# WHAT IS NEEDED:
The answer must be a single number: how many lines in the records below contain the word "unfold".

....

(** So what holds of every run of the threads holds of the process: over a run
    its threads do a run of the system, with the same steps, and the channel a run
    of the channel. *)
Lemma process_run_refines p es p' :
  prun p es = Ok p' →
  rtc shutdown_step (pr_shutdown p) (pr_shutdown p') ∧
  ∃ evs, (∀ ev, ev ∈ evs → ev = ExitSet ∨ Threads ev ∈ es) ∧ srun (pr_sys p) evs = Ok (pr_sys p').
Proof.
  revert p. induction es as [|e es IH]; intros p.
  { intros [= <-]. split; [done|]. exists []. by split; [intros ? ?%elem_of_nil|]. }
  unfold process_run. cbn [foldM]. intros (p1 & E & Hr)%bind_Ok.
  destruct (IH p1 Hr) as (Hc & evs & Hevs & Hs).
  destruct (process_step_refines _ _ _ E) as [Hc1 Hs1]. split; [by etrans|].
  assert (∀ ev, ev ∈ evs → ev = ExitSet ∨ Threads ev ∈ e :: es) as Hevs'
    by (intros ev [?|?]%Hevs; [by left|right; by right]).
  destruct Hs1 as [<-|[E1|(ev & -> & E1)]]; [by exists evs|exists (ExitSet :: evs)|exists (ev :: evs)];
    (split; [intros x [->|?]%elem_of_cons; auto; right; left|];
     unfold sys_run in *; cbn [foldM]; rewrite E1; exact Hs).
Qed.

(** ** The invariant *)

Context `{!ShredLibLaws} `{!PacketLibLaws} `{!ForwardLaws} `{!StreamerLaws}.
Context (good : Shred → Prop) `{!GoodShreds good}.
Hypotheses (Hoverflow : overflow_checks = false) (Hpoison : no_poison) (Htraces : traces_ok debug).

#[local] Abbreviation inv := (sys_inv good url port static).

(** The events within the assumptions of the system, and a Prometheus thread that
    binds its address and does not fail to receive. *)
Definition process_event_ok (e : ProcessEvent (Request := Request)) : Prop :=
  match e with
  | Threads ev => event_ok good ev
  | PromStep bound received => bound = ROk tt ∧ received ≠ RecvFailed
  | _ => True
  end.

Record process_inv (n : nat) p : Prop := {
  pi_sys : inv (pr_sys p);
  pi_exit : sys_exit (pr_sys p) = exit_flag (pr_shutdown p);
  pi_channel : shutdown_inv (pr_shutdown p);
  pi_threads : length (sys_forwarders (pr_sys p)) = n;
  pi_listeners : length (pr_listeners p) = n;
  (** a token for each thread that may still take one, within the [n + 5] in all *)
  pi_taken : exit_flag (pr_shutdown p) = true →
    (taken (pr_shutdown p) + all_may_take n (pr_sys p)
     + (if decide (pr_prom p = PromEnded) then 0 else 1) ≤ n + 5)%nat;
}.

Lemma process_inv_init ss n w addr :
  process_inv n (process_init reconstruct discovery static ss n w addr).
Proof.
  split; simpl; rewrite ?length_replicate; try done; [by apply sys_inv_init|].
  unfold shutdown_inv. simpl. lia.
Qed.

Lemma threads_event_inv n ev p p' :
  process_inv n p → event_ok good ev →
  threads_event reconstruct debug url port static retained ev p = Ok p' → process_inv n p'.
Proof.
  intros Hinv Hok Hs. pose proof Hinv as [Hsys Hex Hch Hn Hli Ht].
  assert (shutdown_inv (pr_shutdown p')) as Hch'.
  { eapply shutdown_steps_inv; [|done]. by eapply (process_step_refines p (Threads ev)). }
  apply threads_event_spec in Hs as [[-> _]|(Hne & E & _ & Hpr & Hl & Htok)]; [done|].
  pose proof (sys_step_inv good reconstruct debug url port static retained (pr_sys p) ev
    Hoverflow Hpoison Htraces Hsys Hok) as Hsys'. rewrite E in Hsys'.
  destruct (sys_step_frame _ _ _ _ _ _ _ _ _ E) as [Fx _ Fn _ _ _].
  assert (exit_flag (pr_shutdown p') = exit_flag (pr_shutdown p)) as Ef.
  { destruct (takes_token ev (pr_sys p)); [|by rewrite Htok].
    by destruct (try_recv_token_flag _ _ Htok). }
  split; [done|by rewrite Fx, Ef|done|by rewrite Fn|by rewrite Hl|].
  rewrite Ef, Hpr. intros He. specialize (Ht He). rewrite <-Hex in He.
  destruct (exit_step good reconstruct debug url port static retained (pr_sys p) ev _
    Hoverflow Hpoison Htraces Hsys He E) as [_ Hleft].
  pose proof (steps_down_may_take _ _ _ n (eq_sym Hn) Hleft) as Hm.
  destruct (takes_token ev (pr_sys p)); [|rewrite Htok; lia].
  apply try_recv_token_flag in Htok as (_ & -> & _). lia.
Qed.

....

# OUTPUT FOR THIS TASK:
3